Jumlah Hewan Kurban di Aceh Tamiang Siap Disembelih, Semua Lolos Pemeriksaan Dokter Hewan
Kabar Binjai Jumlah Hewan Tahun ini, Aceh Tamiang mencatat sebanyak 2.382 hewan kurban siap disembelih pada Hari Raya Iduladha. Kabar baiknya, seluruh hewan tersebut sudah dinyatakan sehat oleh dokter hewan setempat. Pemeriksaan dilakukan gratis, sesuai arahan Bupati Aceh Tamiang. “Kami pastikan tidak ada pungutan apa pun untuk pemeriksaan,” ujar Yunus, Plt Kadistanbunak.
2. Jumlah Hewan Sesuai Syariat: Aceh Tamiang Terapkan Protokol ASUSH di Iduladha 2025
Proses kurban bukan hanya soal penyembelihan, tapi juga pelaksanaan yang sesuai syariat Islam. Tahun ini, Aceh Tamiang mengedepankan standar ASUSH: Aman, Sehat, Utuh, dan Halal.
3. Jumlah Hewan Ternak Betina: Aceh Tamiang Larang Pemotongan Sapi Betina Produktif
Demi keberlanjutan peternakan, Pemkab Aceh Tamiang tegas melarang pemotongan sapi betina produktif, kecuali untuk penelitian atau pengendalian penyakit. Ini menjadi langkah penting untuk menjaga populasi ternak lokal, terutama di tengah meningkatnya kebutuhan daging selama Iduladha.

Baca Juga: Buntut Sengketa Pulau, Mantan Pangdam IM Desak Pemerintah Tinjau Ulang Batas Darat Aceh-Sumut
4. Karangbaru Paling Banyak Kurban, Sekerak Paling Sedikit: Peta Persebaran Kurban Aceh Tamiang
Sementara itu, Sekerak menjadi kecamatan dengan jumlah paling sedikit: hanya 66 ekor. Perbedaan ini mencerminkan faktor ekonomi, populasi, dan tingkat partisipasi masyarakat dalam berkurban yang bisa jadi bahan evaluasi sosial ke depan.

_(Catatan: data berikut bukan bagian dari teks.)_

(* ===== verification/Proxy.v ===== *)
(** * The remote proxy

    Models [measurement_proxy/proxy.c].  [proxy_start] is [main] up to its loop
    (the sockets, the port, the ARP announcement, the STUN request and the
    first datagram of the tunnel), [iteration] is the body of the loop.  The
    receive buffer is shared by all receptions and never cleared, so what an
    earlier packet left in it is part of the state.  The results of system
    calls are inputs; what is sent is recorded.  Debug output is left out. *)

From S2P Require Import Prelude.
From S2P Require Import ParseNumber.
From S2P Require Import CLib.
From S2P Require Import Stun.
From S2P Require Import BindPublic.
Import Stun.

Definition BUFLEN : Z := 65535.
Definition FD_SETSIZE : nat := 1024.
Definition ETH_P_IP : Z := 2048.
Definition ETH_P_ARP : Z := 2054.
Definition IPPROTO_ICMP : Z := 1.
Definition IPPROTO_TCP : Z := 6.
Definition IPPROTO_UDP : Z := 17.
Definition sizeof_ethhdr : Z := 14.
Definition sizeof_iphdr : Z := 20.

Module Proxy.

Inductive proxy_action :=
  | SendArp (frame : bytes)                (* sendto(sock_raw_recv, arp) *)
  | SendStun (d : bytes)                   (* by stun_request *)
  | SendTunnel (d : bytes)                 (* sendto(sock_udp, ..., &udp_client_addr) *)
  | SendTunnelWrapped (len : Z)            (* the same with a length that wrapped around *)
  | SendRaw (d dest : bytes)               (* sendto(sock_raw_send, ..., &dest_addr) *)
  | BindFake (port : Z)                    (* bind_public of a fake socket *)
  | Drain (fd : Z)                         (* recvfrom(sock_fake) *)
  | Output (s : bytes).                    (* printf *)

Record proxy := PX {
  sock_udp : Z; sock_raw_recv : Z; sock_raw_send : Z;
  if_raw_mac : bytes; if_raw_addr : bytes;
  arp : bytes;                             (* the ARP frame *)
  udp_client_ip : bytes;                   (* udp_client_addr.sin_addr *)
  port : Z; rport : Z;
  buffer : bytes;
  maxfd : Z;
  fd_udp_port : list Z;
  rset : gset Z;
  eof_socket : bool;
  out : list proxy_action;
}.

Definition set_buffer b p := PX p.(sock_udp) p.(sock_raw_recv) p.(sock_raw_send) p.(if_raw_mac) p.(if_raw_addr) p.(arp)
  p.(udp_client_ip) p.(port) p.(rport) b p.(maxfd) p.(fd_udp_port) p.(rset) p.(eof_socket) p.(out).
Definition set_arp a p := PX p.(sock_udp) p.(sock_raw_recv) p.(sock_raw_send) p.(if_raw_mac) p.(if_raw_addr) a
  p.(udp_client_ip) p.(port) p.(rport) p.(buffer) p.(maxfd) p.(fd_udp_port) p.(rset) p.(eof_socket) p.(out).
Definition set_fake fd ports p := PX p.(sock_udp) p.(sock_raw_recv) p.(sock_raw_send) p.(if_raw_mac) p.(if_raw_addr) p.(arp)
  p.(udp_client_ip) p.(port) p.(rport) p.(buffer) fd ports p.(rset) p.(eof_socket) p.(out).
Definition set_rset r p := PX p.(sock_udp) p.(sock_raw_recv) p.(sock_raw_send) p.(if_raw_mac) p.(if_raw_addr) p.(arp)
  p.(udp_client_ip) p.(port) p.(rport) p.(buffer) p.(maxfd) p.(fd_udp_port) r p.(eof_socket) p.(out).
Definition set_eof p := PX p.(sock_udp) p.(sock_raw_recv) p.(sock_raw_send) p.(if_raw_mac) p.(if_raw_addr) p.(arp)
  p.(udp_client_ip) p.(port) p.(rport) p.(buffer) p.(maxfd) p.(fd_udp_port) p.(rset) true p.(out).
Definition emit a p := PX p.(sock_udp) p.(sock_raw_recv) p.(sock_raw_send) p.(if_raw_mac) p.(if_raw_addr) p.(arp)
  p.(udp_client_ip) p.(port) p.(rport) p.(buffer) p.(maxfd) p.(fd_udp_port) p.(rset) p.(eof_socket) (p.(out) ++ [a]).

(** ** Packets *)

(** [recvfrom] of a datagram [d] into the buffer. *)
Definition fill (d buf : bytes) : bytes := d ++ drop (length d) buf.
(** The field of [n] bytes at [off] of the buffer. *)
Definition at_ (buf : bytes) (off n : nat) : bytes := take n (drop off buf).
(** [recvfrom] into the buffer and a read of it; [None] outside it. *)
Definition receive (d buf : bytes) : option bytes := ASSERT (length d <=? length buf)%nat in Some (fill d buf).
Definition read (buf : bytes) (off n : nat) : option bytes := ASSERT (off + n <=? length buf)%nat in Some (at_ buf off n).
Arguments fill : simpl never.
Arguments at_ : simpl never.
Arguments receive : simpl never.
Arguments read : simpl never.
(** [ntohs], which is [htons], of a 16-bit field. *)
Definition ntohs (f : bytes) : Z := be_dec f.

5. Antisipasi Penyakit Hewan Menular: Pemeriksaan Gratis Jadi Gaya Baru di Iduladha
Merebaknya penyakit seperti PMK dan LSD pada hewan ternak membuat pemerintah Aceh Tamiang tidak mau ambil risiko.Hal ini menjadi model baru Iduladha: tidak hanya berbagi daging, tapi juga menyebarkan kesadaran kesehatan hewan. Pemeriksaan tanpa biaya ini pun mendapat respons positif masyarakat.
6. Iduladha dan Statistik Kurban: Mencermati Pola Konsumsi Daging Masyarakat
Dengan 1.716 ekor sapi, 446 kambing, dan 220 domba, Iduladha tahun ini menjadi cermin konsumsi daging merah masyarakat Aceh Tamiang. Tak hanya menunjukkan kemampuan ekonomi, angka ini juga relevan bagi pemetaan kebutuhan gizi, distribusi pangan, dan kebijakan ketahanan pangan daerah. Kurban bukan sekadar ibadah, tapi juga indikator sosial ekonomi.